Unquestionably, there is great room for viable clinical research and inroads have been made. I personally believe that many of our most respectable clinical notions, doctrines, and fads will be overturned in the next ten years as appropriate emergency medical clinical treatment schedules are devised.

Systems research is presently fashionable in Washington but hopefully will produce something of a little higher quality than anecdotes about MAST suits or time schedules of patients appearing in emergency departments.

While we are talking about our middle, we must discuss education. Our concept of what constitutes a valid residency experience in emergency medicine is beginning to crystallize. There are three ingredients that appear critical: first, adequate patient pathology in the emergency department; second, an adequate attending faculty in the emergency department, and third, an adequate number of residents in the emergency department. If you don’t control your own service, you cannot develop into a proper specialist.

The one thing that has refined my vision of emergency medicine more than any other single factor is watching the evolution of self-confidence, specialty awareness, and poise of the emergency medicine resident who has acquired his training in the kind of residency described above. There is no substitute for online experience. You cannot learn emergency medicine on someone else’s service.

We don’t do a good job of educating the undergraduate in emergency medicine. That, too, is something that will require some time as well as commitment from the medical schools, nor is it unique to emergency medicine. At present, our best effort is in the senior elective but even this must be improved.

Education for the practicing physician is also in its infancy.
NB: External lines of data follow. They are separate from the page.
(** X24 — After the dialog has created a name, adding a name that trims to
    the same string is answered with 409 and leaves both tables unchanged. *)
Theorem handleAdd_twice_conflicts (k : Kind) (n1 n2 : jsstring) (w : World)
    (r : Response) :
  trim n2 = trim n1 ->
  (handleAdd k n1 w).1 = Responded r ->
  status r = 201 ->
  exists r2,
    (handleAdd k n2 (handleAdd k n1 w).2).1 = Responded r2
    /\ status r2 = 409
    /\ partners (store (handleAdd k n2 (handleAdd k n1 w).2).2)
       = partners (store (handleAdd k n1 w).2)
    /\ thirdParties (store (handleAdd k n2 (handleAdd k n1 w).2).2)
       = thirdParties (store (handleAdd k n1 w).2).
Proof.
  intros Htrim. unfold handleAdd. rewrite Htrim.
  destruct (str_falsy (trim n1)) eqn:Hblank; [done|].
  destruct (post_create k _ (store w)) as [r' db'] eqn:Hpost.
  cbn [fst snd store]. intros [= ->] Hst.
  destruct (second_create_conflicts k _ (store w) db' r Hpost Hst)
    as (r2 & db2 & Hpost2 & H409 & Hp & Ht).
  rewrite Hpost2. cbn [fst snd store]. by exists r2.
Qed.

Lemma handleAdd_twice_conflicts_witness :
  exists r2,
    (handleAdd partner " Acme"
       (handleAdd partner "Acme  "
          {| network := []; toasts := []; store := empty_db |}).2).1
    = Responded r2
    /\ status r2 = 409
    /\ partners
         (store (handleAdd partner " Acme"
                   (handleAdd partner "Acme  "
                      {| network := []; toasts := [];
                         store := empty_db |}).2).2)
       = partners
           (store (handleAdd partner "Acme  "
                     {| network := []; toasts := []; store := empty_db |}).2)
    /\ thirdParties
         (store (handleAdd partner " Acme"
                   (handleAdd partner "Acme  "
                      {| network := []; toasts := [];
                         store := empty_db |}).2).2)
       = thirdParties
           (store (handleAdd partner "Acme  "
                     {| network := []; toasts := []; store := empty_db |}).2).
Proof.
  apply (handleAdd_twice_conflicts partner "Acme  " " Acme"
           {| network := []; toasts := []; store := empty_db |}
           (post_create partner {[ "name"%js := VString "Acme" ]} empty_db).1);
    by vm_compute.
Defined.



Lemma split_space_nonempty (l : list N) : split_space l <> [].
Proof.
  destruct l as [|c l]; cbn; [done|].
  destruct (c =? 0x20)%N; [done|]. by destruct (split_space l).
Qed.

Lemma join_space_cons (seg : list N) (rest : list (list N)) :
  rest <> [] -> join_space (seg :: rest) = seg ++ 0x20%N :: join_space rest.
Proof. by destruct rest. Qed.

Lemma join_split_space (l : list N) : join_space (split_space l) = l.
Proof.
  induction l as [|c l IH]; cbn [split_space]; [done|].
  destruct (N.eqb_spec c 0x20) as [->|Hc].
  - rewrite join_space_cons by apply split_space_nonempty. by rewrite IH.
  - pose proof (split_space_nonempty l) as Hne.
    destruct (split_space l) as [|seg rest]; [done|].
    destruct rest as [|seg' rest]; cbn in *; by rewrite <- IH.
Qed.

Lemma hd_split_space_no_space (l : list N) :
  0x20%N ∉ hd [] (split_space l).
Proof.
  induction l as [|c l IH]; cbn [split_space].
  - cbn. apply not_elem_of_nil.
  - destruct (N.eqb_spec c 0x20) as [->|Hc]; [cbn; apply not_elem_of_nil|].
    pose proof (split_space_nonempty l) as Hne.
    destruct (split_space l) as [|seg rest]; [done|]. cbn in *.
    rewrite not_elem_of_cons. split; [congruence|done].
Qed.

Lemma split_space_no_space (l : list N) :
  0x20%N ∉ l -> split_space l = [l].
Proof.
  induction l as [|c l IH]; [done|]. rewrite not_elem_of_cons.
  intros [Hc Hl]. cbn. rewrite IH by done.
  destruct (N.eqb_spec c 0x20); [congruence|done].
Qed.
Despite our efforts to stimulate continuing medical education programs, there doesn’t exist yet the slightest shred of evidence that CME effectively alters behavior, except in making curved parallel turns on the ski slope. Again, I believe in addition to didactics, laboratories, and workshops, we must develop some in situ emergency department teaching for the practicing physician.

I cannot leave the middle without comment on emergency medicine administration and service. Just as I believe that education best occurs in the emergency department, I believe that the field has suffered from too much administration divorced from the department – either because the director simply has not or does not now practice emergency medicine, or because he is assigned to the department with no commitment to the specialty. I cannot divorce service from administration, nor do I think anyone will ever comprehend the true responsibilities of the specialty unless they have amalgamated both areas.

AND FINALLY…

The END «that which is naturally after something itself, either as its necessary or usual consequent, and with nothing else after it…»

When involved in the middle, it is always difficult to foresee an end. Perhaps there is no situation that will negate emergency medicine’s ever being a whole, short of a nuclear holocaust destroying all mankind. But even should unforeseen technologies, sociologies, or economics produce an end to our specialty, we shall have had an unparalleled opportunity for intellectual and emotional career growth and development.

I shall close by quoting Oliver Wendell Holmes (Bartletts): «I find the great thing in this world is not so much where we stand, as in what direction we are moving: to reach the port of heaven, we must sail sometimes with the wind and sometimes against it – but we must sail, and not drift, or lie at anchor.»

REFERENCES

  1. Poetics Book 2 – Aristotle. Britannica Great Books, Encyclopaedia Britannica, 1952.